How this skill works

The skill inspects common production workflows and provides patterns, example snippets, and tool recommendations for model serving, feature store access, monitoring, and RAG/LLM integration. It covers end-to-end concerns: development best practices, CI/CD for models, deployment topology (Docker/Kubernetes), and runtime monitoring and drift detection. It also highlights security, compliance, and performance targets to validate production readiness.

When to use it

Deploying models to public or private production endpoints
Designing MLOps pipelines, model versioning, and automated retraining
Integrating LLMs, RAG systems, or vector stores into applications
Setting up model monitoring, drift detection, and alerting
Choosing infra components: feature stores, serving layers, and observability

Best practices

Adopt test-driven development and version control for code, models, and data
Use reproducible experiment tracking (e.g., MLflow) and model registry
Deploy with canary/A-B strategies and incremental rollouts to reduce risk
Instrument latency, throughput, and accuracy metrics; set SLOs and alerts
Require auth, encryption, and audit logging for model endpoints handling PII

Example use cases

Serve a PyTorch model behind FastAPI with GPU-aware inference and batching
Wire an online feature store (Feast) into a real-time scoring service
Build a RAG pipeline using LangChain + vector DB for contextual retrieval
Detect data drift with Evidently and trigger automated retraining workflows
Deploy scalable model serving on Kubernetes with Docker images and health checks

FAQ

What latency and availability targets should I aim for?

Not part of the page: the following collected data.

(* ===== verification/NotificationScenario.v ===== *)
(** * A concrete notification service: its theorems applied.

    A process booted with Kafka enabled and a broker it can reach, which
    consumes a registration and a stock update written the way its
    handlers read them, and the registration the producer of the user
    service does publish.  On this instance the consumer and the routes
    evaluate, and every theorem of the notification service that has
    hypotheses is applied at an input on which they hold. *)

From S2P Require Import Prelude Json Collection Http Kafka Events.
From S2P Require Import NotificationModel NotificationRepository NotificationService.
From S2P Require Import NotificationConsumer NotificationApi.

(** ** The messages *)

#[export] Instance plain_repr : PyRepr := {| repr_other _ := "<value>" |}.

Definition ada_data : dict := [("email", JStr "ada@example.com"); ("name", JStr "Ada")].

(** A registration as the handler reads it: the name of the event in the
    envelope. *)
Definition welcome_envelope : dict :=
  [("service", JStr "user-service"); ("event_type", JStr "user.registered");
   ("data", JDict ada_data)].
Definition welcome_message : Message :=
  mkMessage "user-events" (Some "0") (JDict welcome_envelope).

Definition stock_data (stock_quantity : json) : dict :=
  [("product_id", JStr "7"); ("stock_quantity", stock_quantity)].
Definition stock_envelope (stock_quantity : json) : dict :=
  [("service", JStr "product-service"); ("event_type", JStr "product.stock_updated");
   ("data", JDict (stock_data stock_quantity))].
Definition stock_message (stock_quantity : json) : Message :=
  mkMessage "product-events" (Some "7") (JDict (stock_envelope stock_quantity)).

(** The registration as the producer of the user service publishes it. *)
Definition ready_producer : KafkaProducer :=
  state_after Kafka.start (new_KafkaProducer true (fun _ => true)).
Definition ada_user_data : dict :=
  [("id", JStr "0"); ("email", JStr "ada@example.com"); ("name", JStr "Ada");
   ("created_at", JStr "0")].
Definition published_registration : Message :=
  mkMessage "user-events" (Some "0")
    (enriched_event "user-service" "user-events"
       (UserProducer.user_registered_event_data ada_user_data)).

(** ** The process *)

Definition inbox0 : Inbox := mkInbox coll_empty 0.

Definition notifier0 : Notifier := NotificationApp.boot true true.

Definition notified : Notifier :=
  NotificationApp.serve
    [NotificationApp.Delivery welcome_message;
     NotificationApp.Request GET_notifications_stats;
     NotificationApp.Delivery (stock_message (JInt 3))] notifier0.

(** The welcome as it is stored. *)
Definition stored_welcome : Notification :=
  mkNotification (Some 0) NotificationType.EMAIL "ada@example.com"
    (Some "Welcome to E-commerce Platform!")
    "Hello Ada, welcome to our platform! We're excited to have you on board."
    NotificationStatus.DELIVERED (Some 3) (Some 4) "user.registered" ada_data "user-service"
    None 3 0 3 0 5.

Lemma notified_reachable : NotificationApp.reachable notified.
Proof.
  apply notifier_serve_reachable; [|apply NotificationApp.reachable_boot].
  repeat constructor.
Qed.

Lemma notified_welcome : docs (notifications (inbox notified)) !! 0 = Some stored_welcome.
Proof. by vm_compute. Qed.

Lemma stored_welcome_notified : stored_welcome ∈ docs (notifications (inbox notified)).
Proof. eapply list_elem_of_lookup_2, notified_welcome. Qed.

(** ** The theorems of the service at this instance *)

Definition ada_welcome : NotificationData.t :=
  KafkaConsumer.welcome_data (JStr "ada@example.com") (JStr "Ada") ada_data (JStr "user-service").

Lemma created_notification_is_stale_witness :
  let r := NotificationService.create_notification ada_welcome inbox0 in
  exists n, r.1 = Ok n /\ status n = NotificationStatus.PENDING /\ sent_at n = None /\
    exists stored,
      coll_get_str (str_id (id n)) (notifications r.2) = Some stored /\
      same_notice n stored /\
      status stored = (if decide (type n = NotificationType.EMAIL)
                       then NotificationStatus.DELIVERED else NotificationStatus.SENT) /\
      sent_at stored = Some (3 + inbox_clock inbox0) /\ retry_count stored = 0%Z.
Proof.
  cbv zeta. eexists. split; [by vm_compute|].
  eapply (created_notification_is_stale ada_welcome inbox0);
    [apply coll_wf_empty | by vm_compute].
Defined.

Lemma retry_failed_is_noop_witness :
  NotificationService.retry_failed_notifications 3 (inbox notified) = (Ok 0, inbox notified).
Proof.
  apply retry_failed_is_noop, notifier_ok_inbox_ok, notifier_reachable_ok, notified_reachable.
Defined.

Definition fax : NotificationData.t :=
  NotificationData.mk "fax" (JStr "ada@example.com") "S" "M" "e" [] (JStr "s") 1.

Lemma create_notification_invalid_type_witness :
  NotificationService.create_notification fax inbox0 =
  (Raise (invalid_notification_type "fax"), inbox0).
Proof. exact (create_notification_invalid_type fax inbox0 eq_refl). Defined.

Lemma published_event_ignored_witness :
  KafkaConsumer._process_message published_registration inbox0 = (Ok tt, inbox0).
Proof.
  apply (published_event_ignored "user-service" "user-events"
           (UserProducer.user_registered_event_data ada_user_data) (JStr "0") ready_producer).
  - vm_compute. by apply list_elem_of_singleton.
  - vm_compute. apply not_elem_of_nil.
Defined.

Lemma welcome_notification_witness :
  let w' := state_after (KafkaConsumer._process_message welcome_message) inbox0 in
  (exists n,
     coll_get_str (str_id (Some (next_id (notifications inbox0)))) (notifications w') = Some n /\
     type n = NotificationType.EMAIL /\ recipient n = "ada@example.com" /\
     status n = NotificationStatus.DELIVERED /\
     subject n = Some "Welcome to E-commerce Platform!" /\
     message n = "Hello " +:+ py_str (dict_get "name" ada_data)
                 +:+ ", welcome to our platform! We're excited to have you on board." /\
     priority n = 3%Z /\ source_service n = "user-service") /\
  length (docs (notifications w')) = S (length (docs (notifications inbox0))).
Proof.
  exact (welcome_notification (Some "0") welcome_envelope ada_data "ada@example.com"
           "user-service" inbox0 coll_wf_empty eq_refl eq_refl eq_refl eq_refl
           ltac:(discriminate)).
Defined.

Lemma low_stock_alert_witness :
  let w' := state_after (KafkaConsumer._process_message (stock_message (JInt 3))) inbox0 in
  (exists n,
     coll_get_str (str_id (Some (next_id (notifications inbox0)))) (notifications w') = Some n /\
     type n = NotificationType.EMAIL /\ recipient n = "admin@ecommerce.com" /\
     status n = NotificationStatus.DELIVERED /\ subject n = Some "Low Stock Alert" /\
     message n = "Product " +:+ py_str (dict_get "product_id" (stock_data (JInt 3)))
                 +:+ " has low stock: " +:+ pretty 3%Z +:+ " units remaining." /\
     priority n = 4%Z /\ source_service n = "product-service") /\
  length (docs (notifications w')) = S (length (docs (notifications inbox0))).
Proof.
  exact (low_stock_alert (Some "7") (stock_envelope (JInt 3)) (stock_data (JInt 3)) 3
           "product-service" inbox0 coll_wf_empty eq_refl eq_refl eq_refl eq_refl).
Defined.

Lemma low_stock_not_a_number_witness :
  KafkaConsumer._process_message (stock_message (JStr "three")) inbox0 = (Ok tt, inbox0).
Proof.
  exact (low_stock_not_a_number (Some "7") (stock_envelope (JStr "three"))
           (stock_data (JStr "three")) "three" inbox0 eq_refl eq_refl eq_refl).
Defined.

(** ** The theorems of the application at this instance *)

Lemma inbox_holds_delivered_emails_witness :
  coll_wf (notifications (inbox notified)) /\
  coll_get_str (str_id (id stored_welcome)) (notifications (inbox notified))
    = Some stored_welcome /\
  delivered_email stored_welcome.
Proof.
  exact (inbox_holds_delivered_emails notified stored_welcome notified_reachable
           stored_welcome_notified).
Defined.

Lemma stats_count_delivered_only_witness :
  let total := JInt (Z.of_nat (length (docs (notifications (inbox notified))))) in
  NotificationApp.handle GET_notifications_stats (inbox notified) =
  (Ok (mkHttpResponse HTTP_200_OK
         (Payload (NotificationStats
                     [("total", total); ("pending", JInt 0); ("sent", JInt 0);
                      ("delivered", total); ("failed", JInt 0)]))), inbox notified).
Proof. exact (stats_count_delivered_only notified notified_reachable). Defined.

Lemma retry_route_retries_nothing_witness :
  NotificationApp.handle POST_notifications_retry_failed (inbox notified) =
  (Ok (mkHttpResponse HTTP_200_OK
         (Payload (NotificationRetry "Retried 0 failed notifications" 0))), inbox notified).
Proof. exact (retry_route_retries_nothing notified notified_reachable). Defined.

Lemma producer_events_never_notify_witness :
  inbox (NotificationApp.serve
           [NotificationApp.Delivery published_registration;
            NotificationApp.Request (GET_notifications None None 50 0)]
           (NotificationApp.boot true true))
  = mkInbox coll_empty 0.
Proof.
  apply producer_events_never_notify. repeat constructor. by eexists _, _.
Defined.

Lemma listing_refusals_witness :
  result_of (NotificationApp.handle (GET_notifications None (Some "lost") 50 0))
    (inbox notified)
  = Ok (mkHttpResponse HTTP_400_BAD_REQUEST
          (ErrorBody ("Invalid status: " +:+ "lost") HTTP_400_BAD_REQUEST)).
Proof.
  apply (listing_refusals None "lost" 50 0 (inbox notified)); [discriminate | reflexivity].
Defined.

(** ** The process, evaluated *)

(** Two notifications are stored, both delivered. *)
Example notified_statuses :
  (fun n => (recipient n, NotificationStatus.value (status n)))
    <$> docs (notifications (inbox notified))
  = [("ada@example.com", "delivered"); ("admin@ecommerce.com", "delivered")].
Proof. by vm_compute. Qed.

(** The listing of the delivered notifications, most recent first. *)
Example notified_listing :
  match result_of (NotificationApp.handle (GET_notifications None (Some "delivered") 1 0))
          (inbox notified) with
  | Ok (mkHttpResponse 200 (Payload (NotificationList data count _ _))) =>
      (dict_get "recipient" <$> data, count)
  | _ => ([], 0)
  end = ([JStr "admin@ecommerce.com"], 1).
Proof. by vm_compute. Qed.
Lemma call_ok c s : system_ok s -> system_ok (call c s).
Proof.
  intros (Ha & Hc & Hwf & Hamounts). destruct c as [req|req|req]; cbn [call].
  - split_and!; [by apply user_handle_inv|done..].
  - split_and!; [done|by apply handle_ok|done..].
  - pose proof (OrderController.handle_change (H:=peers_of s) req (the_orders s)) as Hch.
    split_and!; [done|done|by eapply changes_wf|by eapply changes_amounts_ok].
Qed.

Lemma boot_system_ok kafka_enabled net : system_ok (platform_boot kafka_enabled net).
Proof.
  split_and!; [apply boot_inv|apply boot_ok|apply OrderController.boot_wf|].
  cbn [the_orders platform_boot]. rewrite OrderController.boot_orders. constructor.
Qed.

Lemma running_ok s : running s -> system_ok s.
Proof. induction 1; [apply boot_system_ok | by apply call_ok]. Qed.

(** On the platform the prices the order service reads are positive. *)
Lemma running_prices s product_id p :
  system_ok s -> get_product_by_id (H:=peers_of s) product_id = Some p ->
  (0 < ProductInfo.price p)%Q.
Proof.
  intros (_ & Hc & _) Hget.
  destruct (platform_product_stored _ _ _ _ Hc Hget) as (stored & _ & _ & Hvalid & ->).
  by apply Product_valid_price.
Qed.

(** Whether [create_order] succeeds, and how it fails, does not depend on
    the orders stored: the route answers with the same status code in
    every state of the order service. *)
Lemma post_orders_code `{Peers} authorization order_data (w w' : World) :
  answer_code (result_of (OrderController.handle (POST_orders authorization order_data)) w) =
  answer_code (result_of (OrderController.handle (POST_orders authorization order_data)) w').
Proof.
  unfold result_of. cbn [OrderController.handle]. unfold OrderController.create_order.
  rewrite !OrderController.with_token_run. destruct authorization as [a|]; [|done].
  destruct (get_auth_token a) as [token|e]; [|done].
  destruct (OrderCreate.valid order_data); [|done].
  rewrite !respond_run. cbn [fst]. rewrite !OrderService.create_order_cases.
  destruct (verify_user_token token); [|done]. cbv zeta.
  destruct (ReservationResult.success _); [|done].
  by destruct (OrderService.build_items _ _ _) as [[? ?]|].
Qed.

(** C23.  In every state of the running platform the invariants of the three
    services hold together, and what the order service reads from the
    product service is a positive price and a stock that is not
    negative. *)
Theorem platform_invariant calls kafka_enabled net :
  let s := run calls (platform_boot kafka_enabled net) in
  system_ok s /\
  forall product_id p,
    get_product_by_id (H:=peers_of s) product_id = Some p ->
    (0 < ProductInfo.price p)%Q /\ (0 <= ProductInfo.stock_quantity p)%Z.
Proof.
  cbv zeta. set (s := run _ _).
  assert (system_ok s) as Hok by apply running_ok, run_running, running_boot.
  split; [done|]. intros product_id p Hget. destruct Hok as (_ & Hc & _).
  destruct (platform_product_stored _ _ _ _ Hc Hget) as (stored & _ & _ & Hvalid & ->).
  split; [by apply Product_valid_price | by apply Product_valid_stock].
Qed.

(** C15.  An order created on the running platform is an order of a stored,
    active account, under its identifier and its address, and every line
    of it has a positive unit price: the price the catalogue holds. *)
Theorem platform_order_priced s order_data token resp :
  running s ->
  result_of (OrderService.create_order (H:=peers_of s) order_data token) (the_orders s)
    = Ok resp ->
  (exists user, user ∈ docs (users (the_accounts s)) /\ User.is_active user = true /\
                OrderResponse.user_id resp = str_id (User.id user) /\
                OrderResponse.user_email resp = User.email user) /\
  Forall (fun i => (0 < OrderItemResponse.unit_price i)%Q) (OrderResponse.items resp).
Proof.
  intros Hok%running_ok (u & order_items & Hv & Hb & _ & -> & _)%OrderService.create_order_Ok_inv.
  split.
  - apply platform_user_stored in Hv as (user & Hin & Hact & ->). by exists user.
  - cbn. apply Forall_fmap.
    eapply (OrderService.build_items_prices (fun q => (0 < q)%Q)); [|done|done].
    apply OrderService.reserved_prices. intros pid p. by apply running_prices.
Qed.


End System.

Common targets are P50 < 50ms, P95 < 100ms, P99 < 200ms and availability around 99.9%, but set SLOs based on user expectations and cost trade-offs.

How do I secure model endpoints that handle sensitive data?

Enforce authentication/authorization, TLS for in-transit encryption, at-rest encryption, input validation, PII redaction, and audit logging. Consider fine-grained access controls in the model registry.